Solution Approach 2:

The system performs preliminary data retrieval and transformation actions automatically before administrators need the information. The aggregation service proactively collects data from various databases, pre-processes and standardizes the formats, and prepares comprehensive reports in advance. This preliminary action eliminates the need for administrators to manually query multiple databases, significantly reducing their time investment while maintaining accurate data retrieval.

Inventive Principle:
Principle #10Preliminary action

3Quantity of substance

If data is retrieved from multiple databases, then comprehensive information can be gathered, but data formatting and specification differences make immediate use difficult

Engineering Contradiction:
Improvedata completenessVSAvoiddata usability
Core Design Contradiction:
Quantity of substanceVSEase of operation

Solution Approach 1:

The patent applies parameter changes by transforming data from various formats and specifications into a unified standardized format. The aggregation service modifies data parameters such as field names, data types, and structure to conform to a common schema that is easily consumable by administrators and downstream systems. This parameter transformation maintains data completeness while significantly improving ease of operation and immediate usability.

Inventive Principle:
Principle #35Parameter changes

4Ease of operation

If manual data retrieval is performed across databases, then specific data can be accessed, but issues affecting multiple applications remain undetected

Engineering Contradiction:
Improvedata access simplicityVSAvoidperformance issue detection
Core Design Contradiction:
Ease of operationVSReliability

Solution Approach 1:

The data aggregation service merges data from multiple databases into a single unified view that presents comprehensive information about network performance across all applications. By combining data that would otherwise be scattered across different database interfaces, the service enables administrators to detect performance issues affecting multiple applications simultaneously.

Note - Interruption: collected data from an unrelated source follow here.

(** One handler of the server, heard by the client of [me]. *)
Lemma handle_hud (me : string) (cmd : Command) (s : State)
  (c : Client.State) :
  healths_ok s ->
  NoDup (map fst (players s)) ->
  (forall p, lookup me (players s) = Some p ->
     Client.hud c = (Fin (IZR (health p)), Fin (IZR (health p)), Some me)) ->
  forall p', lookup me (players (fst (handle cmd s))) = Some p' ->
    Client.hud (Client.hear lerp lerpAngle me (snd (handle cmd s)) c)
    = (Fin (IZR (health p')), Fin (IZR (health p')), Some me).
Proof.
  intros Hs Hnd Hc p' Hp'.
  pose proof (proj1 (handle_healths cmd s Hs)) as Hs'.
  pose proof (handle_keys cmd s Hnd) as Hnd'.
  assert (forall k p, In (k, p) (players (fst (handle cmd s))) ->
                      (0 <= health p <= 100)%Z) as Hrange.
  { intros k p Hin. specialize (Hs' k p Hin). unfold alive in Hs'. lia. }
  destruct cmd; cbn [handle] in *.
  - (* connection *)
    unfold on_connection in *. cbn [fst snd players] in *.
    change [initState sid sid (set sid (mkPlayer (spawn_coord u1) (Fin 1)
                (spawn_coord u2) (Fin 0) 100) (players s)) (builds s);
            playerJoined sid sid (mkPlayer (spawn_coord u1) (Fin 1)
                (spawn_coord u2) (Fin 0) 100)]
      with ([initState sid sid (set sid (mkPlayer (spawn_coord u1) (Fin 1)
                (spawn_coord u2) (Fin 0) 100) (players s)) (builds s)] ++
            [playerJoined sid sid (mkPlayer (spawn_coord u1) (Fin 1)
                (spawn_coord u2) (Fin 0) 100)]).
    rewrite hear_app, hear_quiet by exact I.
    rewrite hear_one. cbn [Client.reaches Client.on_event].
    destruct (String.eqb sid me) eqn:E.
    + apply String.eqb_eq in E. subst sid.
      unfold Client.on_initState.
      rewrite (fold_left_keeps _ Client.hud) by apply addBuild_hud.
      pose proof (on_initState_players me _ (Client.with_myId (Some me) c)
                    eq_refl Hnd' Hrange) as Hi.
      cbn zeta in Hi. rewrite Hp' in Hi. exact Hi.
    + apply String.eqb_neq in E. apply Hc.
      rewrite lookup_set_other in Hp' by congruence. exact Hp'.
  - (* move *)
    destruct (on_move_cases sid data s) as [[_ E]|(p & Hp & E)];
      rewrite E in *; cbn [fst snd players] in *.
    + now apply Hc.
    + destruct (String.eqb sid me) eqn:Eq.
      * apply String.eqb_eq in Eq. subst sid.
        rewrite lookup_set_same in Hp'. inversion Hp'; subst p'.
        cbn [health]. now apply Hc.
      * apply String.eqb_neq in Eq.
        rewrite lookup_set_other in Hp' by congruence. now apply Hc.
  - (* shoot *)
    destruct (on_shoot_cases sid data u1 u2 s)
      as [E|(vid & v & _ & Hv & E)]; rewrite E in *.
    + now apply Hc.
    + assert (alive (health v)) as Hal
        by (apply lookup_In in Hv; exact (Hs _ _ Hv)).
      unfold alive in Hal.
      assert (forall w c1,
                Client.hud c1 = Client.hud c ->
                (0 <= health w <= 100)%Z ->
                lookup me (set vid w (players s)) = Some p' ->
                Client.hud (Client.hear lerp lerpAngle me
                              [playerHit vid (health w)] c1)
                = (Fin (IZR (health p')), Fin (IZR (health p')), Some me))
        as Hcase.
      { intros w c1 Hc1 Hw Hl.
        destruct (String.eqb vid me) eqn:Eq.
        - apply String.eqb_eq in Eq. subst vid.
          rewrite lookup_set_same in Hl. inversion Hl; subst p'.
          specialize (Hc v Hv). rewrite <- Hc1 in Hc.
          rewrite (hear_hit me me (health w) c1 (hud_myId _ _ _ _ Hc) Hw).
          now rewrite String.eqb_refl.
        - pose proof Eq as Eq'. apply String.eqb_neq in Eq'.
          rewrite lookup_set_other in Hl by congruence.
          specialize (Hc p' Hl). rewrite <- Hc1 in Hc.
          rewrite (hear_hit me vid (health w) c1 (hud_myId _ _ _ _ Hc) Hw).
          now rewrite Eq. }
      destruct (applyDamage_cases vid v u1 u2 s) as [[_ E2]|[Hh E2]];
        rewrite E2 in *; cbn [fst snd players] in *.
      * change [respawn vid (spawn_coord u1) (Fin 1) (spawn_coord u2);
                playerHit vid 100]
          with ([respawn vid (spawn_coord u1) (Fin 1) (spawn_coord u2)] ++
                [playerHit vid 100]).
        rewrite hear_app.
        apply (Hcase (mkPlayer (spawn_coord u1) (Fin 1) (spawn_coord u2)
                               (rotationY v) 100)); auto.
        -- now apply hear_quiet.
        -- cbn [health]. lia.
      * apply (Hcase (mkPlayer (x v) (y v) (z v) (rotationY v)
                               (health v - 20))); auto.
        cbn [health]. lia.
  - (* placeBuild *)
    cbn [on_placeBuild fst snd players] in *.
    rewrite hear_quiet by exact I. now apply Hc.
  - (* disconnect *)
    cbn [on_disconnect fst snd players] in *.
    rewrite hear_quiet by exact I. apply Hc.
    destruct (String.eqb me sid) eqn:E.
    + apply String.eqb_eq in E. subst sid.
      rewrite lookup_delete_same in Hp'. discriminate.
    + apply String.eqb_neq in E.
      now rewrite lookup_delete_other in Hp' by exact E.
  - (* tick *)
    cbn [on_tick fst snd] in *. rewrite hear_quiet by exact I. now apply Hc.
Qed.

(** X16.  The health bar follows the server.  A client that has heard every
    event the server addressed to the socket [me] shows, in [myHealth]
    and in the width of the bar, the health the server stores for [me],
    and knows itself as [me]. *)
Theorem hud_follows_server (me : string) (cs : list Command) :
  let s := fst (run cs init) in
  let c := Client.hear lerp lerpAngle me (snd (run cs init)) Client.start in
  forall p, lookup me (players s) = Some p ->
    Client.myId c = Some me /\
    Client.myHealth c = Fin (IZR (health p)) /\
    Client.healthFill c = Fin (IZR (health p)).
Proof.
  cbn zeta.
  assert (forall cs s c,
            healths_ok s -> NoDup (map fst (players s)) ->
            (forall p, lookup me (players s) = Some p ->
               Client.hud c
               = (Fin (IZR (health p)), Fin (IZR (health p)), Some me)) ->
            forall p, lookup me (players (fst (run cs s))) = Some p ->
              Client.hud (Client.hear lerp lerpAngle me (snd (run cs s)) c)
              = (Fin (IZR (health p)), Fin (IZR (health p)), Some me))
    as Hrun.
  { clear cs. induction cs as [|cmd cs IH]; intros s c Hs Hnd Hc p Hp.
    - simpl in *. now apply Hc.
    - rewrite run_cons in *. cbn [fst snd] in *. rewrite hear_app.
      apply (IH (fst (handle cmd s))); auto.
      + apply handle_healths. exact Hs.
      + now apply handle_keys.
      + intros p0 Hp0. now apply handle_hud. }
  intros p Hp.
  specialize (Hrun cs init Client.start).
  assert (Client.hud (Client.hear lerp lerpAngle me (snd (run cs init))
                                  Client.start)
          = (Fin (IZR (health p)), Fin (IZR (health p)), Some me)) as H.
  { apply Hrun; auto.
    - intros k q [].
    - constructor.
    - intros q Hq. discriminate. }
  unfold Client.hud in H. inversion H. auto.
Qed.

(** ** Looking around *)

Lemma on_key_yaw (i : Client.Input) (c : Client.State) :
  match i with
  | Client.MouseMove _ _ => True
  | _ => Client.myYaw (Client.on_input i c) = Client.myYaw c
  end.
Proof.
  destruct i; cbn [Client.on_input]; auto.
  - unfold Client.on_keydown.
    repeat match goal with
           | |- context [if ?g then _ else _] =>
               destruct g;
               [first [reflexivity | now destruct (Client.truthy_string _)]|]
           end; reflexivity.
  - unfold Client.on_keyup.
    repeat match goal with
           | |- context [if ?g then _ else _] => destruct g; [reflexivity|]
           end; reflexivity.
Qed.

Lemma mousemove_wraps (m r : R) (c : Client.State) :
  Client.myYaw c = Fin r -> - PI <= r <= PI ->
  - (2 * PI) <= m * 0.002 <= 2 * PI ->
  exists r', Client.myYaw (Client.on_mousemove true (Fin m) c) = Fin r' /\
             - PI <= r' <= PI /\
             (r' = r - m * 0.002 \/ r' = r - m * 0.002 - 2 * PI \/
              r' = r - m * 0.002 + 2 * PI).
Proof.
  intros Hy Hr Hm. pose proof PI_RGT_0 as Hpi.
  unfold Client.on_mousemove, Client.Math_PI, ngt.
  cbn [negb Client.with_myYaw Client.myYaw]. rewrite Hy. cbn [nsub nmul nlt].
  destruct (Rltb PI (r - m * 0.002)) eqn:E1.
  - apply Rltb_true in E1. cbn [nsub nneg nlt].
    rewrite (proj2 (Rltb_false (r - m * 0.002 - 2 * PI) (- PI))) by lra.
    eexists. split; [reflexivity|]. split; [lra | auto].
  - apply Rltb_false in E1. cbn [nneg nlt].
    destruct (Rltb (r - m * 0.002) (- PI)) eqn:E2.
    + apply Rltb_true in E2. cbn [nadd].
      eexists. split; [reflexivity|]. split; [lra | auto].
    + apply Rltb_false in E2.
      eexists. split; [reflexivity|]. split; [lra | auto].
Qed.

(** X17.  The yaw stays between [-Math.PI] and [Math.PI]: whatever happens to
    the client, as long as no single mouse movement turns the view by
    more than a full turn, and each movement changes the angle by the
    amount asked, up to a full turn. *)
Theorem yaw_stays_wrapped (sts : list Client.Step) :
  Forall Client.gentle sts ->
  (exists r, Client.myYaw (fst (play sts Client.start)) = Fin r /\
             - PI <= r <= PI) /\
  (forall m r c,
     Client.myYaw c = Fin r -> - PI <= r <= PI ->
     - (2 * PI) <= m * 0.002 <= 2 * PI ->
     exists r', Client.myYaw (Client.on_mousemove true (Fin m) c) = Fin r' /\
                - PI <= r' <= PI /\
                (r' = r - m * 0.002 \/ r' = r - m * 0.002 - 2 * PI \/
                 r' = r - m * 0.002 + 2 * PI)).
Proof.
  intros Hg. split; [|apply mousemove_wraps].
  apply (play_invariant
           (fun c => exists r, Client.myYaw c = Fin r /\ - PI <= r <= PI)
           Client.gentle (fun _ => True)); auto.
  - intros st c Hst (r & Hy & Hr). split; [|apply Forall_forall; auto].
    destruct st; cbn [Client.step fst].
    + destruct i as [code|code|locked mv].
      * pose proof (on_key_yaw (Client.KeyDown code) c) as E.
        cbn beta iota in E. rewrite E. eauto.
      * pose proof (on_key_yaw (Client.KeyUp code) c) as E.
        cbn beta iota in E. rewrite E. eauto.
      * cbn [Client.on_input]. destruct locked.
        -- cbn [Client.gentle] in Hst. destruct mv as [| | |m]; try tauto.
           destruct (mousemove_wraps m r c Hy Hr Hst) as (r' & H1 & H2 & _).
           eauto.
        -- unfold Client.on_mousemove. cbn [negb]. eauto.
    + pose proof (on_event_controls e c) as E. unfold Client.controls in E.
      inversion E as [[E1 E2 E3 E4]]. rewrite E1. eauto.
    + pose proof (animate_controls dt c) as E. unfold Client.controls in E.
      inversion E as [[E1 E2 E3 E4]]. rewrite E1. eauto.
    + eauto.
  - exists 0. split; [reflexivity|]. pose proof PI_RGT_0. lra.
Qed.

(** ** Walking and jumping *)

Lemma animate_shape (dt : num) (c : Client.State) (mesh : Client.Mesh) :
  Client.myMesh c = Some mesh ->
  exists px pz,
    let pos := Client.position mesh in
    let v0 := if Client.wantJump (Client.keys c) &&
                 nlt (Client.Math_abs (nsub (vy pos) (Fin 1))) (Fin 0.01)
              then Fin 5 else Client.velocityY c in
    let v1 := nsub v0 (nmul (Fin 9.8) dt) in
    let py1 := nadd (vy pos) (nmul v1 dt) in
    let py := if nlt py1 (Fin 1) then Fin 1 else py1 in
    let v2 := if nlt py1 (Fin 1) then Fin 0 else v1 in
    (px, pz) =
      (if ngt (Client.lengthSq (Client.wish_dir (Client.keys c))) (Fin 0)
       then
         let n := normalize (Client.wish_dir (Client.keys c)) in
         let sn := Client.Math_sin (Client.myYaw c) in
         let cs := Client.Math_cos (Client.myYaw c) in
         (nadd (vx pos)
               (nmul (nmul (nsub (nmul (vx n) cs) (nmul (vz n) sn)) (Fin 8))
                     dt),
          nadd (vz pos)
               (nmul (nmul (nadd (nmul (vx n) sn) (nmul (vz n) cs)) (Fin 8))
                     dt))
       else (vx pos, vz pos)) /\
    animate dt c =
      (Client.with_velocityY v2
         (Client.with_myMesh
            (Some (Client.mkMesh (Client.geometry mesh) (Client.color mesh)
                                 (mkVec3 px py pz)
                                 (Client.rotation_y mesh))) c),
       [Client.move (mkMove px py pz (Client.myYaw c))]).
Proof.
  intros Hm. unfold Client.animate. rewrite Hm. cbn zeta.
  destruct (if ngt (Client.lengthSq (Client.wish_dir (Client.keys c))) (Fin 0)
            then _ else _) as [px pz] eqn:E.
  exists px, pz. split; [reflexivity|].
  destruct (nlt _ (Fin 1)); reflexivity.
Qed.
(** On such a string the patterns count bytes. *)
Lemma Count_ascii (data : string) (i : nat) :
  i < 256 -> ascii_only data = true ->
  Count data (string_of_byte i) = occurrences (ascii_of_nat i) data.
Proof.
  intros Hi Hd. rewrite Count_string_of_byte. unfold string_of_byte.
  destruct (Nat.ltb_spec i 128) as [Li | Li].
  - apply count_from_single.
  - assert (i / 64 < 4) by (apply Nat.Div0.div_lt_upper_bound; lia).
    rewrite occurrences_high; [| rewrite nat_ascii_embedding; lia | assumption].
    apply Nat.le_0_r. etransitivity; [apply count_from_le_starts |].
    rewrite starts_high; [lia | | assumption].
    rewrite nat_ascii_embedding; lia.
Qed.

Lemma counts_ascii (data : string) :
  ascii_only data = true -> counts data = byte_counts data.
Proof.
  intros Hd. unfold counts, byte_counts. apply map_ext_in.
  intros i Hi. apply in_seq in Hi. apply Count_ascii; [lia | assumption].
Qed.

(** X1: on a string of bytes below 128, [GetEntropy] is the byte-level Shannon
    entropy. *)
Lemma GetEntropy_ascii (data : string) :
  ascii_only data = true -> GetEntropy data = ShannonEntropy data.
Proof.
  intros Hd. destruct data as [| c s] eqn:E; [reflexivity |]. rewrite <- E in *.
  assert (Hne : data <> EmptyString) by (rewrite E; discriminate).
  now rewrite GetEntropy_sum, ShannonEntropy_sum, counts_ascii.
Qed.

(** A single repeated byte has entropy 0. *)
Example GetEntropy_repeated_byte : GetEntropy "aaaaaaaa" = 0%R.
Proof.
  rewrite GetEntropy_sum by discriminate. rewrite Rsum_nonzero.
  replace (filter nonzero (counts "aaaaaaaa")) with [8] by (vm_compute; reflexivity).
  change (String.length "aaaaaaaa") with 8.
  cbn [map Rsum fold_right]. unfold entropy_term, Log2. cbv zeta.
  replace (INR 8 / INR 8)%R with 1%R by (simpl INR; field).
  destruct (Rlt_dec 0 1); [rewrite ln_1 | ]; lra.
Qed.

This merging maintains simple data access while dramatically improving reliability through comprehensive visibility.

Inventive Principle:
Principle #5Merging (Combining)

Data Source

PatentUS20260099513A1Aggregating data ingested from disparate sources for processing using machine learning models
Publication Date: 2026.04.09 CITIBANK N A
  • US20260099513A1 patent drawing
  • US20260099513A1 patent drawing
  • US20260099513A1 patent drawing

AI summary

Presented herein are systems and methods for aggregating data from disparate sources to output information. A computing system may transform a first plurality of datasets of a plurality of data sources by converting a first format of the corresponding data source for each of the first plurality of datasets to generate a second plurality of datasets in a second format of the computing system. The computing system may identify, from the second plurality of datasets, a subset of datasets using a feature selected for evaluation of a utility of the feature. The computing system may apply a machine learning model configured for the selected feature to the subset of datasets to generate an output that measures a likelihood of usefulness. The computing system may cause a visualization of the output for the feature to be displayed for presentation on a dashboard interface based on a template configured for the feature.